The suspension, DEP said, would remain in effect until ET affiliate ETC Northeast Pipeline LLC corrects violations discovered after part of the Revolution system blew up in Center Township last September. The permit hold would affect not only the Revolution pipeline’s return to service but also the completion of the Mariner East (ME) 2 and 2X pipeline projects on the other side of the state.

DEP last October ordered the company to stop all work on the damaged Revolution system in the aftermath of the explosion and directed the company to immediately stabilize disturbed areas and repair erosion controls, which it has struggled to do since, partly due to the area’s terrain.

“Multiple inspections by DEP staff, most recently in January 2019, found that ET had not fulfilled the terms of the order and was not progressing toward compliance,” Secretary Patrick McDonnell said Friday. DEP issued the order in October after earlier inspections discovered numerous violations, including unreported landslides and unpermitted construction activities.

ET spokesperson Alexis Daniel stressed that the suspension does not affect the operation of any of the company’s in-service pipelines or areas of construction where permits have already been issued.

“We have communicated to the DEP and to the governor’s office that we are committed to bringing this project into full compliance with all environmental permits and applicable regulations,” she said of Revolution.

Friday’s announcement only complicates things for ET in the state. Affiliate Sunoco Pipeline LP’s ME 1 system remains offline after it was shut down Jan. 20 when a sinkhole exposed the system in Chester County. It wasn’t the first time that’s happened, as Sunoco was forced to start partial service last month on ME 2 using an old refined products pipeline after state regulators forced it to stop work on a small stretch of the mainline and get new permits from DEP when other sinkholes formed in the same area.

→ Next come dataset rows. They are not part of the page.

Lemma on_row_step meta row rows b q i q' :
  on_row meta row rows b q -> AsyncFetchOnePage i q = Some q' -> on_row meta row rows b q'.
Proof. intros [Hr Hc] E. split; [by eapply at_rows_step|by eapply current_row_step]. Qed.

(** The result of a fetch that delivers [row]. *)
Definition row_result (meta : list ColumnMeta) (row : Row) (bindings : Screen)
    : SqlResult * Screen :=
  let '(bindings, ok) := deliver (indices meta) meta row bindings in
  (if ok : bool then AI_SUCCESS else AI_ERROR, bindings).

(** The rows that are left can be delivered, and leave usable buffers. *)
Lemma at_rows_fit meta rows b q : at_rows meta rows b q -> rows_fit meta rows.
Proof.
  intros [(c & ps & _ & (_ & _ & _ & Hfit) & Ht & ->) <-]. apply Forall_app. split.
  - by apply Forall_drop.
  - unfold to_come in Ht. destruct (hasAsyncFetch q); [apply Ht|].
    destruct Ht as (_ & _ & -> & _). constructor.
Qed.

Lemma row_result_ok meta row rows b q screen :
  at_rows meta (row :: rows) b q -> screen_ok screen ->
  screen_ok (snd (row_result meta row screen)).
Proof.
  intros Hq Hs. apply at_rows_fit, Forall_inv in Hq.
  pose proof (deliver_ok (indices meta) meta row screen Hq Hs) as Hd.
  unfold row_result. by destruct (deliver _ _ _ _).
Qed.

Lemma to_come_kept q q' ps b : kept q q' -> to_come q ps b -> to_come q' ps b.
Proof.
  unfold kept, to_come, fetching, quiet.
  intros (Er & Eq & Et & Ea & Em & _). by rewrite Er, Eq, Et, Ea, Em.
Qed.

Those injunctions remain in effect. DEP said Friday that there are 27 approvals currently under review for the ME 2 natural gas liquids projects that are impacted by the suspension.

Friday’s announcement prompted Gov. Tom Wolf to again chastise ET, saying “there has been a failure by” the company and “its subsidiaries to respect our laws and our communities. This is not how we strive to do business in Pennsylvania, and it will not be tolerated.”

Revolution, a 100-mile system that moves 400 MMcf/d of natural gas from Butler County, PA, to Washington County, PA, has been offline since the explosion in Center Township. ET has said torrential rain and saturated ground that has plagued the region over much of the last year likely caused the pipeline to slip and explode.

DEP said Friday that the suspension would not apply to any approvals needed for ET to ultimately comply with the October order. The agency also said it could eventually take additional enforcement action to address the ongoing issues.